• _ACTIVITY_: Starting with the first line and ending with the last, copy the entries word for word.

(DATA PROVIDED begins)

(** [this.items.splice(itemIndex, 1)] at the first item whose id is [itemId];
    [None] when [findIndex] answers -1. *)
Fixpoint spliceFirst (itemId : string) (l : list IOrderItem)
  : option (list IOrderItem) :=
  match l with
  | [] => None
  | i :: rest =>
      if String.eqb (id i) itemId then Some rest
      else option_map (cons i) (spliceFirst itemId rest)
  end.

Definition removeItem (itemId : string) (w : OrderProcessor * Log)
  : OrderProcessor * Log :=
  let (this, log) := w in
  match spliceFirst itemId (items this) with
  | Some l => (setItems l this, log)
  | None =>
      (this, log ++ [ConsoleWarn ("Товар с ID " ++ itemId ++ " не найден в заказе.")])
  end.

Definition calculateTotal (this : OrderProcessor) : number :=
  let total :=
    fold_left (fun sum item => (sum + price item * quantity item)%float)
              (items this) 0%float in
  let total := if discountApplied this then (total * 0.9)%float else total in
  parseFloat (toFixed2 total).

Definition applyDiscount (discountCode : string) (this : OrderProcessor)
  : bool * OrderProcessor :=
  if String.eqb discountCode "SALE10" && negb (discountApplied this)
  then (true, setDiscountApplied true this)
  else (false, this).

(** [getOrderStatus] reads the fields and calls [calculateTotal]; the
    interpolated values are returned in place of the formatted text. *)
Definition getOrderStatus (this : OrderProcessor)
  : string * string * nat * FixedString * bool * PaymentStatus :=
  let total := calculateTotal this in
  (orderId this, customerEmail this, List.length (items this), toFixed2 total,
   discountApplied this, paymentStatus this).

(** ** Checkout *)

Section Checkout.

Variable inventoryService : IInventoryService.
Variable paymentGateway : IPaymentGateway.

(** The first [for] loop of [processOrder].  [Some false] is the [return
    false] inside the loop body; [None] means the loop ran to its end. *)
Fixpoint stockCheckLoop (l : list IOrderItem) (w : OrderProcessor * Log)
  : option bool * (OrderProcessor * Log) :=
  match l with
  | [] => (None, w)
  | item :: rest =>
      let (this, log) := w in
      let isInStock := checkStock inventoryService log (id item) (quantity item) in
      let log := log ++ [CheckStock (id item) (quantity item)] in
      if negb isInStock then
        let log := log ++ [ConsoleError
                     ("Товар " ++ name item ++ " (ID: " ++ id item
                      ++ ") отсутствует на складе в нужном количестве.") None] in
        let this := setPaymentStatus failed this in
        let log := log ++ [SendPaymentFailedNotification (customerEmail this)
                     ("Товар " ++ name item ++ " отсутствует")] in
        (Some false, (this, log))
      else stockCheckLoop rest (this, log)
  end.

(** The [for] loop inside the [try] block; [Some err] is the error thrown
    by the first [reduceStock] that rejects. *)
Fixpoint reduceStockLoop (l : list IOrderItem) (log : Log)
  : option JsError * Log :=
  match l with
  | [] => (None, log)
  | item :: rest =>
      let r := reduceStock inventoryService log (id item) (quantity item) in
      let log := log ++ [ReduceStock (id item) (quantity item)] in
      match r with
      | Some err => (Some err, log)
      | None => reduceStockLoop rest log
      end
  end.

(DATA PROVIDED ends)

• _RESULT FOR THIS TASK_:
(** [this.items.splice(itemIndex, 1)] at the first item whose id is [itemId];
    [None] when [findIndex] answers -1. *)
Fixpoint spliceFirst (itemId : string) (l : list IOrderItem)
  : option (list IOrderItem) :=
  match l with
  | [] => None
  | i :: rest =>
      if String.eqb (id i) itemId then Some rest
      else option_map (cons i) (spliceFirst itemId rest)
  end.

Definition removeItem (itemId : string) (w : OrderProcessor * Log)
  : OrderProcessor * Log :=
  let (this, log) := w in
  match spliceFirst itemId (items this) with
  | Some l => (setItems l this, log)
  | None =>
      (this, log ++ [ConsoleWarn ("Товар с ID " ++ itemId ++ " не найден в заказе.")])
  end.

Definition calculateTotal (this : OrderProcessor) : number :=
  let total :=
    fold_left (fun sum item => (sum + price item * quantity item)%float)
              (items this) 0%float in
  let total := if discountApplied this then (total * 0.9)%float else total in
  parseFloat (toFixed2 total).

Definition applyDiscount (discountCode : string) (this : OrderProcessor)
  : bool * OrderProcessor :=
  if String.eqb discountCode "SALE10" && negb (discountApplied this)
  then (true, setDiscountApplied true this)
  else (false, this).

(** [getOrderStatus] reads the fields and calls [calculateTotal]; the
    interpolated values are returned in place of the formatted text. *)
Definition getOrderStatus (this : OrderProcessor)
  : string * string * nat * FixedString * bool * PaymentStatus :=
  let total := calculateTotal this in
  (orderId this, customerEmail this, List.length (items this), toFixed2 total,
   discountApplied this, paymentStatus this).

(** ** Checkout *)

Section Checkout.

Variable inventoryService : IInventoryService.
Variable paymentGateway : IPaymentGateway.

(** The first [for] loop of [processOrder].  [Some false] is the [return
    false] inside the loop body; [None] means the loop ran to its end. *)
Fixpoint stockCheckLoop (l : list IOrderItem) (w : OrderProcessor * Log)
  : option bool * (OrderProcessor * Log) :=
  match l with
  | [] => (None, w)
  | item :: rest =>
      let (this, log) := w in
      let isInStock := checkStock inventoryService log (id item) (quantity item) in
      let log := log ++ [CheckStock (id item) (quantity item)] in
      if negb isInStock then
        let log := log ++ [ConsoleError
                     ("Товар " ++ name item ++ " (ID: " ++ id item
                      ++ ") отсутствует на складе в нужном количестве.") None] in
        let this := setPaymentStatus failed this in
        let log := log ++ [SendPaymentFailedNotification (customerEmail this)
                     ("Товар " ++ name item ++ " отсутствует")] in
        (Some false, (this, log))
      else stockCheckLoop rest (this, log)
  end.

(** The [for] loop inside the [try] block; [Some err] is the error thrown
    by the first [reduceStock] that rejects. *)
Fixpoint reduceStockLoop (l : list IOrderItem) (log : Log)
  : option JsError * Log :=
  match l with
  | [] => (None, log)
  | item :: rest =>
      let r := reduceStock inventoryService log (id item) (quantity item) in
      let log := log ++ [ReduceStock (id item) (quantity item)] in
      match r with
      | Some err => (Some err, log)
      | None => reduceStockLoop rest log
      end
  end.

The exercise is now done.